Key topics and requirements
- General provisions and definitions for post-design strength analyses.
- Conditions and acceptance criteria for demonstrating strength under normal operation and deviations from normal operation.
- Analysis procedures for critical events: fatigue crack initiation, corrosion-assisted cracking, radiation-induced creep and embrittlement, and other degradation mechanisms.
- Methods for defining and sizing a calculation/design defect and rules for assessing defect growth (fatigue, corrosion cracking, radiation creep).
- Criteria and procedures for analysing unstable crack growth and loss of load-bearing capacity.
- Assessment of permissible dimensional changes and limits on exhaustion of material deformation capacity.
- Consideration of dynamic loading effects and justification of structural integrity under transient and accidental scenarios.
Typical use and users
Used by nuclear power plant engineering and safety organizations, structural integrity and fitness-for-service assessors, reactor component designers and licensors, maintenance and life‑extension teams, regulatory authorities and technical committees responsible for reactor safety and conformity assessment (standard developed with input from TC 322 — Atomic engineering).
Related standards
The standard references and aligns with other national normative documents for the use of atomic energy and related GOST/R documents (examples include standards on measurement systems and conformity assessment in the atomic energy field and material/radiation property standards cited in its normative references). It was developed with participation of the Central Research Institute of Structural Materials ("Prometey") of the Kurchatov National Research Centre (NIIC "Prometey") and technical committee TC 322.
Keywords
WWER, pressure vessel internals, reactor internals, post-design strength analysis, fitness-for-service, defect growth, fatigue, corrosion cracking, radiation creep, embrittlement, structural integrity, TC 322.
FAQ
Q: What is this standard?
A: It is a Russian national standard (designation ГОСТ Р 59430-2021) that sets requirements and calculation methods for strength assessment of water-water reactor internal components at post-design stages; approved 20 Oct 2021 and effective from 01 Jan 2022.
Q: What does it cover?
A: It covers procedures for demonstrating the strength and acceptability of reactor internals under operational degradation and dynamic/accident loadings, including analyses of crack initiation and growth mechanisms (fatigue, corrosion-assisted cracking), radiation effects (creep and embrittlement), unstable crack propagation, loss of load-bearing capacity and unacceptable dimensional changes.
Q: Who typically uses it?
A: Nuclear plant engineers, structural integrity assessors, maintenance and life‑extension groups, regulatory bodies, technical committees and organizations involved in assessment and repair of reactor internal components.

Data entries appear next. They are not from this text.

(** [s[i]] on a string or a list, an index below zero counting from
    the end; [None] stands for [IndexError]. *)
Definition getitem {A : Type} (s : list A) (i : Z) : option A :=
  let i := if i <? 0 then i + len s else i in
  if (i <? 0) || (len s <=? i) then None else nth_error s (Z.to_nat i).

(** A slice bound clamped into [0 .. len s], counted from the end when
    negative. *)
Definition clamp (s : str) (i : Z) : Z :=
  let i := if i <? 0 then i + len s else i in
  Z.max 0 (Z.min (len s) i).

(** [s[lo:hi]] *)
Definition slice (s : str) (lo hi : Z) : str :=
  let lo := clamp s lo in
  let hi := clamp s hi in
  firstn (Z.to_nat (hi - lo)) (skipn (Z.to_nat lo) s).

(** [s[lo:]] *)
Definition slice_from (s : str) (lo : Z) : str :=
  skipn (Z.to_nat (clamp s lo)) s.

(** The least index [>= i] at which [sub] occurs, the suffix of the
    string from index [i] on being [s]; [-1] when there is none. *)
Fixpoint find_in (s sub : str) (i : Z) : Z :=
  if startswith s sub then i
  else match s with
       | [] => -1
       | _ :: s' => find_in s' sub (i + 1)
       end.

(** [s.find(sub, start)] *)
Definition find (s sub : str) (start : Z) : Z :=
  let start := if start <? 0 then Z.max 0 (start + len s) else start in
  if len s <? start then -1
  else find_in (skipn (Z.to_nat start) s) sub start.
(** The block under [if (response.status === 401)] (auth.jsx, 733-797). *)
Definition renew (url : string) (options : Options) (h : headers)
  : Proc (Z * option value) :=
  refreshToken <- getItem "refresh_token" ;;
  if present refreshToken then
    tokenResponse <- fetch (refresh_request (default "" refreshToken)) ;;
    renewed url options h tokenResponse
  else to_login.

(** The tail of request: [if (!response.ok) ... return response.json()]. *)
Definition settle (response : Z * option value) : Proc value :=
  if negb (ok response.1) then
    error <- try_catch (json response.2)
               (fun _ => Ret (VObj [("detail", VStr "Request failed")])) ;;
    detail <- lift (prop error "detail") ;;
    Throw (Error (to_string (or_else detail (VStr "Request failed"))))
  else json response.2.

(** apiClient.request (auth.jsx, 688-805). *)
Definition request (url : string) (options : Options) : Proc value :=
  accessToken <- getItem "access_token" ;;
  tenantString <- getItem "current_tenant" ;;
  let h := first_headers options accessToken tenantString in
  response <- fetch (call url options h) ;;
  response <- (if response.1 =? 401 then renew url options h else Ret response) ;;
  settle response.

End Auth.

(* ====================================================================== *)
(** ** utils/apiClient.js *)
(* ====================================================================== *)

Module ApiClient.
(** ** C7: enemies bounce *)

Lemma cell_solid_spec g ex ey :
  wf_grid g →
  ∃ b, cell_solid g ex ey = Ok b ∧
       (b = true ↔ inb (ex, ey) ∧
                   (cell g (ex, ey) = BORDER ∨ cell g (ex, ey) = CLAIMED)).
Proof.
  intros Hwf. unfold cell_solid. destruct (in_bounds ex ey) eqn:Hin.
  - apply in_bounds_true in Hin. rewrite grid_get_inb by done. cbn.
    eexists. split; [done|]. destruct (cell g (ex, ey)); naive_solver.
  - apply in_bounds_false in Hin. exists false. split; [done|]. naive_solver.
Qed.



Example incoming_enemy_bounces :
  bounce_enemy corner_board incoming_enemy = Ok (mkEnemy 14 23 2 (-2) 8).
Proof. vm_compute. reflexivity. Qed.

(** * Further properties of the engine *)

(** ** Flood fill *)

(** From an [EMPTY] board cell, [flood_fill] terminates without raising and
    returns each cell of the 4-connected [EMPTY] set of its start exactly
    once, the start included; [has_enemy] tells whether some enemy's
    quantized position is in that set. *)
Theorem flood_fill_component g es x y :
  wf_grid g → inb (x, y) → cell g (x, y) = EMPTY →
  ∃ area has_enemy,
    flood_fill g es x y = Ok (area, has_enemy) ∧
    NoDup area ∧ (x, y) ∈ area ∧
    (∀ q, q ∈ area ↔ reach g (x, y) q) ∧
    (∀ q, q ∈ area → inb q ∧ cell g q = EMPTY) ∧
    (∀ p q, p ∈ area → adj p q → inb q → cell g q = EMPTY → q ∈ area) ∧
    (has_enemy = true ↔ ∃ e, e ∈ es ∧ quantize e ∈ area).
Proof.
  intros Hwf Hp Hc. assert (empty_at g (x, y)) as He by done.
  destruct (flood_fill_spec g es x y Hwf He) as (area & he & Hrun & Hnd & Harea & Hen).
  exists area, he. split; [done|]. split; [done|]. split; [|split; [done|split; [|split]]].
  - by apply Harea, reach_start.
  - intros q Hq%Harea. by apply reach_empty_end in Hq.
  - intros p q Hp' Hadj Hq Hcq. apply Harea. eapply reach_next; [by apply Harea|done|done].
  - rewrite Hen. by setoid_rewrite Harea.
Qed.

Lemma flood_fill_component_witness :
  ∃ area has_enemy,
    flood_fill corner_board [corner_enemy] 1 1 = Ok (area, has_enemy) ∧
    NoDup area ∧ (1, 1) ∈ area ∧
    (∀ q, q ∈ area ↔ reach corner_board (1, 1) q) ∧
    (∀ q, q ∈ area → inb q ∧ cell corner_board q = EMPTY) ∧
    (∀ p q, p ∈ area → adj p q → inb q → cell corner_board q = EMPTY → q ∈ area) ∧
    (has_enemy = true ↔ ∃ e, e ∈ [corner_enemy] ∧ quantize e ∈ area).
Proof.
  apply (flood_fill_component corner_board [corner_enemy] 1 1);
    [by_eval|by_eval|reflexivity].
Defined.

Lemma enemy_in_empty es : enemy_in ∅ es = false.
Proof.
  unfold enemy_in. induction es as [|e es IH]; [done|]. simpl.
  rewrite bool_decide_eq_false_2 by set_solver. done.
Qed.

Lemma flood_fuel_pos : ∃ n, flood_fuel = S n.
Proof.
  unfold flood_fuel. exists (Z.to_nat (4 * (GRID_WIDTH * GRID_HEIGHT))). dims. lia.
Qed.

(** Started off the board, or on a cell that is not [EMPTY], [flood_fill]
    returns the empty area and reports no enemy, whatever the enemies. *)
Theorem flood_fill_blocked g es x y :
  wf_grid g → ¬ (inb (x, y) ∧ cell g (x, y) = EMPTY) →
  flood_fill g es x y = Ok ([], false).
Proof.
  intros Hwf Hne. unfold flood_fill. destruct flood_fuel_pos as [n ->].
  cbn [flood_loop]. rewrite bool_decide_eq_false_2 by set_solver.
  destruct (in_bounds x y) eqn:Hin; cbn [negb].
  - apply in_bounds_true in Hin. rewrite grid_get_inb by done. cbn [mbind Res_bind].
    rewrite bool_decide_eq_true_2 by (intros ?; by apply Hne).
    destruct n; cbn; by rewrite enemy_in_empty.
  - destruct n; cbn; by rewrite enemy_in_empty.
Qed.

Lemma flood_fill_blocked_witness :
  flood_fill corner_board [corner_enemy] 0 0 = Ok ([], false).
Proof. apply (flood_fill_blocked corner_board [corner_enemy] 0 0); by_eval. Defined.

(** ** The percentage at its extremes *)

Lemma tally_full cs :
  tally cs = Z.of_nat (length cs) ↔ Forall (λ c, border_or_claimed c = true) cs.
Proof.
  induction cs as [|c cs IH]; [by rewrite tally_nil|].
  rewrite tally_cons, Forall_cons, <- IH. pose proof (tally_range cs).
  simpl length. destruct (border_or_claimed c).
  - split; [intros; split; [done|lia]|intros [_ ?]; lia].
  - split; [lia|by intros [? _]].
Qed.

Q: Is it current or superseded?
A: As published it was introduced on 01 January 2022 and is listed as an active (in‑force) standard; no replacement or cancellation was indicated at the time of publication.
Q: Is it part of a series?
A: It was developed within the framework of standards and normative documents for the use of atomic energy and prepared with input from TC 322 (Atomic engineering). It complements other GOST/R documents and federal rules governing reactor technology and material behaviour under irradiation and operation.
Q: What are the key keywords?
A: Pressure vessel internals, WWER, post-design strength, defect growth, fatigue, corrosion cracking, radiation creep, embrittlement, structural integrity, fitness-for-service.